The Dangers of Untreated Tooth Decay

Tooth decay is a common dental problem that can cause serious health complications if left untreated. An untreated cavity can lead to an infection in the tooth called a tooth abscess, and the bacteria can travel to the bloodstream and cause dangerous blood clots, septicemia, and even death in extreme cases. The acid from plaque buildup can dissolve the surface of the tooth and cause holes, and if a decayed tooth is not removed, it can cause more extensive damage, infection, and tooth loss. To avoid these risks, it is important to visit your dentist regularly and seek endodontic treatment as soon as possible.

If the tooth enamel is almost intact, a root canal and filling may be enough to save the tooth. However, if the decay has progressed too far, the only way to completely eliminate infected tissue and prevent infections from returning is to perform a root canal or remove the tooth.
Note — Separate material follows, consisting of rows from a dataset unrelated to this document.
(** * Provider-agnostic AI invocation layer of Task Master

    A shallow embedding of [scripts/modules/openai-compatible-client.js]
    and [scripts/modules/ai-unified-client.js], and the properties of
    message normalisation, provider selection, response parsing and error
    reporting established on it.

    JavaScript values are embedded as an inductive type; functions that
    may throw return a [result]; functions that also write to the logger
    run in the writer monad [M].  The host functions [parseInt],
    [parseFloat] and the string-to-number coercion, and the two network
    transports, are variables of the sections that use them. *)

From Stdlib Require Import String Ascii List ZArith Bool Lia DecimalString.
Import ListNotations.
Open Scope list_scope.
Open Scope string_scope.

(** ** Strings

    A JavaScript string is embedded as a [string] of 8-bit code units;
    code units above 255 are outside the model. *)

Module Str.

(** The double-quote character, as a one-character string. *)
Definition dquote : string := String "034"%char EmptyString.

(** [String.prototype.includes]. *)
Fixpoint includes (needle hay : string) : bool :=
  prefix needle hay ||
  match hay with
  | EmptyString => false
  | String _ hay' => includes needle hay'
  end.

(** White space and line terminators of ECMAScript that fit in one
    8-bit code unit: TAB, LF, VT, FF, CR, SP and NBSP. *)
Definition is_whitespace (c : ascii) : bool :=
  match nat_of_ascii c with
  | 9 | 10 | 11 | 12 | 13 | 32 | 160 => true
  | _ => false
  end.

Fixpoint trimStart (s : string) : string :=
  match s with
  | EmptyString => EmptyString
  | String c s' => if is_whitespace c then trimStart s' else s
  end.

Fixpoint trimEnd (s : string) : string :=
  match s with
  | EmptyString => EmptyString
  | String c s' =>
      match trimEnd s' with
      | EmptyString => if is_whitespace c then EmptyString
                       else String c EmptyString
      | t => String c t
      end
  end.

(** [String.prototype.trim]. *)
Definition trim (s : string) : string := trimEnd (trimStart s).

Definition startsWithSpace (s : string) : bool :=
  match s with
  | EmptyString => false
  | String c _ => is_whitespace c
  end.
(** * SoundScript Unicode: a shallow embedding of [soundscript_unicode.py]

    The codec of class [SoundScriptUnicode] turns a byte buffer into a Python
    [str] whose characters are 12-bit values placed in the Unicode Private Use
    Area, with run tokens for repeated bytes and a small frame (format tag,
    four size characters, end marker) around the payload.

    Conventions of the embedding:
    - a Python [str] is the list of its code points ([list Z]); a [bytes]
      object is a [list byte]; a Python [int] is a [Z]; cursors and lengths
      are [nat];
    - a raised exception is a value [Err e] of the result type [res];
    - every [while] loop is a [Fixpoint] on a fuel argument, and the lemmas
      below show that the fuel handed over by the callers is never used up;
    - [encode_file] and [decode_string] are the methods of an instance made
      with [verbose=False], which prints nothing, called with a size that
      [f.read] accepts; module [Effects] has the same two methods with the
      warning printed in verbose mode and with the sizes [f.read] rejects. *)

From Stdlib Require Import ZArith Lia List Bool.
From Stdlib Require Import Strings.String Strings.Byte.
From stdpp Require Import base option list gmap strings.

Local Open Scope Z_scope.

(** ** Exceptions and the result monad *)

Module Py.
If a decayed tooth is not removed, it can cause more extensive damage to the inside of the tooth (pulp), which requires more extensive treatment or possibly tooth extraction. When oral bacteria enter the bloodstream, they increase the chance of forming dangerous blood clots that can cause a stroke or heart attack. Bacteria can even cause a potentially fatal systemic bacterial infection called septicemia.
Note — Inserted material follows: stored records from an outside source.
(** * MESA: a shallow embedding of the evaluation pipelines

    The development follows the Python sources of the repository:
    [model_handler.py], [simple_baseline_pipeline.py], [baseline_pipeline.py],
    [eval_pipeline.py], [panel.py] and [fitting.py].

    Conventions of the embedding.
    - Python values are the inductive type [pyval]; dictionaries are
      association lists in insertion order.
    - Python [str] is a Rocq [string] (a sequence of bytes); the string
      methods are modelled on ASCII.
    - Python [float] is modelled by exact rationals [Q]: rounding, NaN and
      the infinities are outside the model.
    - Exceptions are values of [pyexn] carried by [result].
    - The language-model service, the clock and the random generator are the
      only effects; they are threaded through [world] by the monad [M].
    - An f-string is kept as the sequence of its literal pieces and of the
      values interpolated into it ([fstring]); rendering a value with
      [str()] is not modelled, except for integers. *)

From Stdlib Require Import ZArith QArith Qabs Qround List String Ascii Bool Lia Lqa.
From Stdlib Require Import DecimalString Permutation.
Import ListNotations.

Local Open Scope string_scope.
Local Open Scope Z_scope.

(** ** Exceptions and results *)

Inductive pyexn : Type :=
| KeyError
| AttributeError
| TypeError
| ValueError
| IndexError
| ApiError (msg : string).

(** [str(exc)]: the message of an exception of the client; the built-in
    exceptions of the model are never raised inside a handler that reads
    their message. *)
Definition exn_str (e : pyexn) : string :=
  match e with
  | ApiError msg => msg
  | _ => EmptyString
  end.

Inductive result (A : Type) : Type :=
| Ok (a : A)
| Raise (e : pyexn).

Arguments Ok {A} a.
Arguments Raise {A} e.

Definition is_ok {A} (r : result A) : bool :=
  match r with Ok _ => true | Raise _ => false end.

(** ** Python values *)

#[local] Set Warnings "-register-all".

Inductive pyval : Type :=
| PNone
| PBool (b : bool)
| PInt (z : Z)
| PFloat (q : Q)
| PStr (s : string)
| PList (l : list pyval)
| PDict (d : list (string * pyval)).

Definition pydict := list (string * pyval).

(** [d.get(k)]: the value stored under [k], if any. *)
Fixpoint dict_find (d : pydict) (k : string) : option pyval :=
  match d with
  | [] => None
  | (k', v) :: d' => if String.eqb k' k then Some v else dict_find d' k
  end.

(** [d[k] = v]: an existing key keeps its position, a new key is appended. *)
Fixpoint dict_set (d : pydict) (k : string) (v : pyval) : pydict :=
  match d with
  | [] => [(k, v)]
  | (k', v') :: d' =>
      if String.eqb k' k then (k', v) :: d' else (k', v') :: dict_set d' k v
  end.

(** [d[k]] raises [KeyError] on a missing key. *)
Definition dict_getitem (d : pydict) (k : string) : result pyval :=
  match dict_find d k with
  | Some v => Ok v
  | None => Raise KeyError
  end.

(** [v[k]] for a string key [k], on an arbitrary value: only a dictionary
    supports it; a list or a string indexed by a string and a value that is
    not subscriptable raise [TypeError]. *)
Definition py_getitem (v : pyval) (k : string) : result pyval :=
  match v with
  | PDict d => dict_getitem d k
  | _ => Raise TypeError
  end.

(** [v.get(k, dflt)]: only dictionaries have the method. *)
Definition py_get (v : pyval) (k : string) (dflt : pyval) : result pyval :=
  match v with
  | PDict d =>
      match dict_find d k with
      | Some x => Ok x
      | None => Ok dflt
      end
  | _ => Raise AttributeError
  end.

(** [v.items()]: only dictionaries have the method. *)
Definition py_items (v : pyval) : result (list (string * pyval)) :=
  match v with
  | PDict d => Ok d
  | _ => Raise AttributeError
  end.

(** Truth value of a Python object, as [if v] and [not v] test it. *)
Definition py_truthy (v : pyval) : bool :=
  match v with
  | PNone => false
  | PBool b => b
  | PInt z => negb (Z.eqb z 0)
  | PFloat q => negb (Qeq_bool q 0)
  | PStr s => negb (String.eqb s EmptyString)
  | PList l => match l with [] => false | _ => true end
  | PDict d => match d with [] => false | _ => true end
  end.

(** The number a value stands for in arithmetic; [bool] is a subclass of
    [int].  Every other value makes an arithmetic operator with a number
    raise [TypeError]. *)
Definition py_num (v : pyval) : result Q :=
  match v with
  | PBool b => Ok (if b then 1%Q else 0%Q)
  | PInt z => Ok (inject_Z z)
  | PFloat q => Ok q
  | _ => Raise TypeError
  end.

(** ** Strings *)

Definition nl : string := String "010"%char EmptyString.
Definition dquote : ascii := "034"%char.

(** [qt s] is [s] with every apostrophe replaced by a double quote; it is
    only a way to write literals that contain double quotes. *)
Fixpoint qt (s : string) : string :=
  match s with
  | EmptyString => EmptyString
  | String c s' => String (if Ascii.eqb c "'"%char then dquote else c) (qt s')
  end.

(** [str(z)] for an integer. *)
Definition str_of_Z (z : Z) : string := NilZero.string_of_int (Z.to_int z).

(** ASCII white space as [str.strip()] and [str.isspace()] see it:
    tab, line feed, vertical tab, form feed, carriage return, the four
    separators 28-31 and the space. *)
Definition is_space (c : ascii) : bool :=
  let n := nat_of_ascii c in
  ((9 <=? n) && (n <=? 13))%nat || ((28 <=? n) && (n <=? 32))%nat.

Fixpoint mem_char (c : ascii) (chars : string) : bool :=
  match chars with
  | EmptyString => false
  | String c' chars' => Ascii.eqb c c' || mem_char c chars'
  end.

(** [lstrip]: drop the longest prefix made of characters accepted by [p]. *)
Fixpoint lstrip_by (p : ascii -> bool) (s : string) : string :=
  match s with
  | EmptyString => EmptyString
  | String c s' => if p c then lstrip_by p s' else s
  end.

(** [rstrip]: drop the longest suffix made of characters accepted by [p]. *)
Fixpoint rstrip_by (p : ascii -> bool) (s : string) : string :=
  match s with
  | EmptyString => EmptyString
  | String c s' =>
      match rstrip_by p s' with
      | EmptyString => if p c then EmptyString else String c EmptyString
      | r => String c r
      end
  end.

(** [s.strip()]. *)
Definition strip (s : string) : string :=
  rstrip_by is_space (lstrip_by is_space s).

(** [s.strip(chars)]: [chars] is a SET of characters; leading and trailing
    characters that belong to it are removed. *)
Definition strip_chars (s chars : string) : string :=
  rstrip_by (fun c => mem_char c chars) (lstrip_by (fun c => mem_char c chars) s).

(** [sub in s]. *)
Fixpoint contains (sub s : string) : bool :=
  String.prefix sub s ||
  match s with
  | EmptyString => false
  | String _ s' => contains sub s'
  end.

Definition upper_char (c : ascii) : ascii :=
  let n := nat_of_ascii c in
  if ((97 <=? n) && (n <=? 122))%nat then ascii_of_nat (n - 32) else c.

(** [s.upper()] on ASCII letters. *)
Fixpoint upper (s : string) : string :=
  match s with
  | EmptyString => EmptyString
  | String c s' => String (upper_char c) (upper s')
  end.

(** ** [json.loads]

    Modelled from the JSON grammar as Python's [json] module decodes it
    (the module is library code, not part of the repository): objects,
    arrays, strings with their escapes, numbers, [true], [false] and [null],
    with white space between tokens.  A number without fraction and exponent
    decodes to an [int], any other to a [float] (here its exact decimal
    value).  A repeated key keeps its first position and its last value.
    The constants [NaN], [Infinity] and [-Infinity], which Python also
    accepts, have no counterpart in [Q] and are not decoded.
    [None] stands for [json.JSONDecodeError]. *)

Module Json.

Definition is_ws (c : ascii) : bool :=
  let n := nat_of_ascii c in
  ((n =? 32) || (n =? 9) || (n =? 10) || (n =? 13))%nat.

Definition skip_ws (s : string) : string := lstrip_by is_ws s.

Definition digit_val (c : ascii) : option Z :=
  let n := nat_of_ascii c in
  if ((48 <=? n) && (n <=? 57))%nat then Some (Z.of_nat (n - 48)) else None.

Definition hex_val (c : ascii) : option Z :=
  let n := nat_of_ascii c in
  if ((48 <=? n) && (n <=? 57))%nat then Some (Z.of_nat (n - 48))
  else if ((97 <=? n) && (n <=? 102))%nat then Some (Z.of_nat (n - 87))
  else if ((65 <=? n) && (n <=? 70))%nat then Some (Z.of_nat (n - 55))
  else None.

(** The longest run of decimal digits at the head of [s]: its value, its
    length and the rest. *)
Fixpoint digits (s : string) (acc : Z) (len : Z) : Z * Z * string :=
  match s with
  | EmptyString => (acc, len, s)
  | String c s' =>
      match digit_val c with
      | Some d => digits s' (10 * acc + d) (len + 1)
      | None => (acc, len, s)
      end
  end.

(** Integer part: [0] or a non-zero digit followed by digits. *)
Definition int_part (s : string) : option (Z * string) :=
  match s with
  | String c s' =>
      match digit_val c with
      | Some 0 => Some (0, s')
      | Some _ => let '(v, _, r) := digits s 0 0 in Some (v, r)
      | None => None
      end
  | EmptyString => None
  end.

(** Optional fraction [.digits]: the digits' value and count, when there
    is a dot followed by a digit; nothing is consumed otherwise. *)
Definition frac_part (s : string) : option (Z * Z * string) :=
  match s with
  | String "." s' =>
      let '(v, len, r) := digits s' 0 0 in
      if len =? 0 then None else Some (v, len, r)
  | _ => None
  end.

(** Optional exponent [e], [e+] or [e-] followed by digits. *)
Definition exp_part (s : string) : option (Z * string) :=
  match s with
  | String c s' =>
      if Ascii.eqb c "e" || Ascii.eqb c "E" then
        let '(sign, s'') :=
          match s' with
          | String "-" t => (-1, t)
          | String "+" t => (1, t)
          | _ => (1, s')
          end in
        let '(v, len, r) := digits s'' 0 0 in
        if len =? 0 then None else Some (sign * v, r)
      else None
  | EmptyString => None
  end.

Definition number (s : string) : option (pyval * string) :=
  let '(neg, s1) :=
    match s with
    | String "-" t => (true, t)
    | _ => (false, s)
    end in
  match int_part s1 with
  | None => None
  | Some (i, s2) =>
      let sg (z : Z) := if neg then - z else z in
      match frac_part s2, exp_part s2 with
      | None, None => Some (PInt (sg i), s2)
      | None, Some (e, s3) =>
          Some (PFloat (Qred (inject_Z (sg i) * Qpower 10 e)), s3)
      | Some (f, len, s3), _ =>
          let m := sg (i * 10 ^ len + f) in
          match exp_part s3 with
          | None => Some (PFloat (Qred (inject_Z m * Qpower 10 (- len))), s3)
          | Some (e, s4) =>
              Some (PFloat (Qred (inject_Z m * Qpower 10 (e - len))), s4)
          end
      end
  end.

Definition byte (z : Z) : ascii := ascii_of_nat (Z.to_nat z).

(** UTF-8 encoding of a code point. *)
Definition utf8 (cp : Z) : string :=
  if cp <? 128 then String (byte cp) EmptyString
  else if cp <? 2048 then
    String (byte (192 + cp / 64)) (String (byte (128 + cp mod 64)) EmptyString)
  else if cp <? 65536 then
    String (byte (224 + cp / 4096))
      (String (byte (128 + (cp / 64) mod 64))
         (String (byte (128 + cp mod 64)) EmptyString))
  else
    String (byte (240 + cp / 262144))
      (String (byte (128 + (cp / 4096) mod 64))
         (String (byte (128 + (cp / 64) mod 64))
            (String (byte (128 + cp mod 64)) EmptyString))).

Definition hex4 (s : string) : option (Z * string) :=
  match s with
  | String a (String b (String c (String d r))) =>
      match hex_val a, hex_val b, hex_val c, hex_val d with
      | Some x, Some y, Some z, Some w =>
          Some (((x * 16 + y) * 16 + z) * 16 + w, r)
      | _, _, _, _ => None
      end
  | _ => None
  end.

(** The code point of a [\u] escape of which [s] follows the [u]: a high
    surrogate followed by an escaped low surrogate is one code point. *)
Definition unicode_escape (s : string) : option (Z * string) :=
  match hex4 s with
  | None => None
  | Some (hi, r) =>
      if (55296 <=? hi) && (hi <=? 56319) then
        match r with
        | String "\" (String "u" r') =>
            match hex4 r' with
            | Some (lo, r'') =>
                if (56320 <=? lo) && (lo <=? 57343)
                then Some (65536 + (hi - 55296) * 1024 + (lo - 56320), r'')
                else Some (hi, r)
            | None => Some (hi, r)
            end
        | _ => Some (hi, r)
        end
      else Some (hi, r)
  end.

Definition simple_escape (c : ascii) : option ascii :=
  if Ascii.eqb c dquote then Some dquote
  else if Ascii.eqb c "\" then Some "\"%char
  else if Ascii.eqb c "/" then Some "/"%char
  else if Ascii.eqb c "b" then Some "008"%char
  else if Ascii.eqb c "f" then Some "012"%char
  else if Ascii.eqb c "n" then Some "010"%char
  else if Ascii.eqb c "r" then Some "013"%char
  else if Ascii.eqb c "t" then Some "009"%char
  else None.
Additionally, if a missing tooth is in the upper arch of the teeth, the entire upper arch of the teeth will not have its front edges and, over time, will begin to move. This can lead to undesirable physical characteristics such as an uneven smile. Having a cavity and having to go to the dentist may seem unpleasant, but it's important to treat it once detected to avoid further tooth decay and dental complications. SF Oral Surgery recommends dental implants for San Francisco patients soon after undergoing a tooth extraction. You can avoid this risk and the dangers of an untreated dental infection by seeking the endodontic treatment you need with Dr. Visit your dentist regularly, so that early tooth decay can be treated as soon as possible and you can begin to prevent it.
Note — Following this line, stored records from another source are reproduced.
Lemma run_requests_closed
    (requests : list (Promise * WDAMethod * Args number)) st :
  hasSession st = true -> ws st <> Some OPEN -> jobs st = [] ->
  exists st1,
    run (request_calls requests) st = Some st1
    /\ commands st1 = commands st ++ request_frames (messageId st) requests
    /\ trace st1 = trace st /\ ws st1 = ws st /\ timers st1 = timers st
    /\ stopped st1 = stopped st /\ hasSession st1 = true /\ jobs st1 = []
    /\ messageId st1 = (messageId st + Z.of_nat (length requests))%Z.
Proof.
  revert st. induction requests as [| [[p method] args] requests IH];
    intros st Hs Hws Hj.
  - exists st. simpl. rewrite app_nil_r. split_and!; try done. lia.
  - cbn [request_calls map run]. rewrite step_Invoke by done.
    unfold call, request_for. rewrite requestWebDriverAgent_closed by done.
    set (st1 := set_wait _ _).
    destruct (IH st1) as (st2 & Hrun & Hc & Ht & Hw & Htm & Hp & Hs2 & Hj2 & Hm);
      [done | done | done |].
    exists st2. fold (request_calls requests). rewrite Hrun.
    subst st1. simpl in *. split_and!; try done.
    + by rewrite Hc, <- app_assoc.
    + rewrite Hm. lia.
Qed.
(** With the blob store out of reach the write stops at the blob write:
    the metadata store is as it was and no metadata write was made. *)
Lemma put_store_order_witness :
  sample.put sample.body_1 "spec 1" "1" "user 1" sample.world_storage_down
  = (inr {| server.response := Some "something went wrong whilst storing the spec";
            server.status := 500;
            server.mimetype := Some "text/plain" |},
     sample.world_storage_down,
     [CheckWouldExceedFreeTier "user 1" 3;
      StorageCreateUpdateSpec "user 1" "spec 1" "1" "{1}"
        (Some memory.storage_fault)])
  ∧ database sample.world_storage_down = database sample.world_storage_down
  ∧ ∀ ev,
      ev ∈ [CheckWouldExceedFreeTier "user 1" 3;
            StorageCreateUpdateSpec "user 1" "spec 1" "1" "{1}"
              (Some memory.storage_fault)] →
      is_database_write ev = false.
Proof.
  assert (Hrun :
    sample.put sample.body_1 "spec 1" "1" "user 1" sample.world_storage_down
    = (inr {| server.response :=
                Some "something went wrong whilst storing the spec";
              server.status := 500;
              server.mimetype := Some "text/plain" |},
       sample.world_storage_down,
       [CheckWouldExceedFreeTier "user 1" 3;
        StorageCreateUpdateSpec "user 1" "spec 1" "1" "{1}"
          (Some memory.storage_fault)]))
    by (vm_compute; reflexivity).
  split; [exact Hrun|].
  destruct (put_store_order sample.process sample.cfg sample.request
              sample.body_1 "spec 1" "1" "user 1" sample.world_storage_down
              _ _ _ Hrun) as (_ & _ & _ & Hfailed & _).
  apply (Hfailed "user 1" "spec 1" "1" "{1}" memory.storage_fault).
  apply list_elem_of_further, list_elem_of_here.
Defined.

Lemma put_success_writes_witness :
  ∃ language text spec_info,
    server.headers sample.request "X-LANGUAGE" = Some language
    ∧ decode sample.body_1 = inr text
    ∧ sample.process text language = inr spec_info
    ∧ [CheckWouldExceedFreeTier "user 1" 3;
       StorageCreateUpdateSpec "user 1" "spec 1" "1" "{1}" None;
       DatabaseCreateUpdateSpec "user 1" "spec 1" "1" (Some "title") None 3 None]
      = [CheckWouldExceedFreeTier "user 1" (spec.model_count spec_info);
         StorageCreateUpdateSpec "user 1" "spec 1" (spec.version spec_info)
           (spec.spec_str spec_info) None;
         DatabaseCreateUpdateSpec "user 1" "spec 1" (spec.version spec_info)
           (spec.title spec_info) (spec.description spec_info)
           (spec.model_count spec_info) None]
    ∧ storage_create_update_spec (storage memory.empty_world) "user 1" "spec 1"
        (spec.version spec_info) (spec.spec_str spec_info)
      = (None, storage sample.world_1)
    ∧ Database.create_update_spec (database memory.empty_world) "user 1" "spec 1"
        (spec.version spec_info) (spec.model_count spec_info)
        (spec.title spec_info) (spec.description spec_info)
      = (None, database sample.world_1).
Proof.
  apply (put_success_writes sample.process sample.cfg sample.request
           sample.body_1 "spec 1" "1" "user 1" memory.empty_world sample.world_1
           {| server.response := None; server.status := 204;
              server.mimetype := None |}).
  - vm_compute. reflexivity.
  - reflexivity.
Defined.
(** The log after a call that missed the buffer of a non-interlaced
    dataset. *)
Lemma log_inv_progressive f nLine ds ds' :
  log_inv ds -> -1 <= nLastLineRead ds -> 0 <= nLine ->
  calls ds' = calls ds ++ progressive_calls f nLine ds ->
  nLastLineRead ds' = nLine ->
  log_inv ds'.
Proof.
  intros [Hclosed Hcur] Hlast Hline Hcalls Hlast'. unfold log_inv.
  rewrite Hcalls, Hlast', !pass_scan_app.
  destruct (pass_scan (calls ds)) as [ps cur]. simpl in *.
  unfold progressive_calls. rewrite !fold_left_app.
  assert (fold_left pass_step
            (if pabyBuffer ds is None then [CallCPLMalloc (row_bytes f)]
             else []) (ps, cur)
          = (ps, cur ++ (if pabyBuffer ds is None
                         then [CallCPLMalloc (row_bytes f)] else []))) as ->.
  { destruct (pabyBuffer ds); simpl; by rewrite ?app_nil_r. }
  assert (decoded_rows
            (cur ++ (if pabyBuffer ds is None
                     then [CallCPLMalloc (row_bytes f)] else []))
          = seqZ 0 (nLastLineRead ds + 1)) as Hcur1.
  { rewrite decoded_rows_app, Hcur. destruct (pabyBuffer ds); simpl;
      by rewrite app_nil_r. }
  case_decide.
  - cbn [fold_left].
    change (pass_step (ps, ?c) CallRestart) with (ps ++ [c], @nil Call).
    rewrite pass_step_read_rows. cbn [fst snd app].
    split.
    + apply Forall_app. split; [done|]. constructor; [|done].
      eapply in_order_seqZ; [|done]. lia.
    + apply decoded_rows_read_rows.
  - rewrite pass_step_read_rows. simpl. split; [done|].
    rewrite decoded_rows_app, Hcur1, decoded_rows_read_rows.
    replace (nLine + 1)
      with ((nLastLineRead ds + 1) + (nLine - nLastLineRead ds)) by lia.
    symmetry. apply (seqZ_app 0); lia.
Qed.

(** ** Every reachable state satisfies the invariant *)

Lemma LoadScanline_buffered bAllocOk nLine ds :
  buffered nLine ds -> LoadScanline bAllocOk nLine ds = Some (CE_None, ds).
Proof. intros H. unfold LoadScanline. by rewrite decide_True. Qed.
If plaque is allowed to build up, the acid can begin to break down (dissolve) the surface of the tooth and cause holes known as tooth decay. The longer you leave it, the more decay will penetrate the tooth and the risk of health complications will increase.

Will Sonza
Will Sonza

Amateur food nerd. Devoted internet specialist. Hardcore music fan. Award-winning web trailblazer. Extreme internet specialist.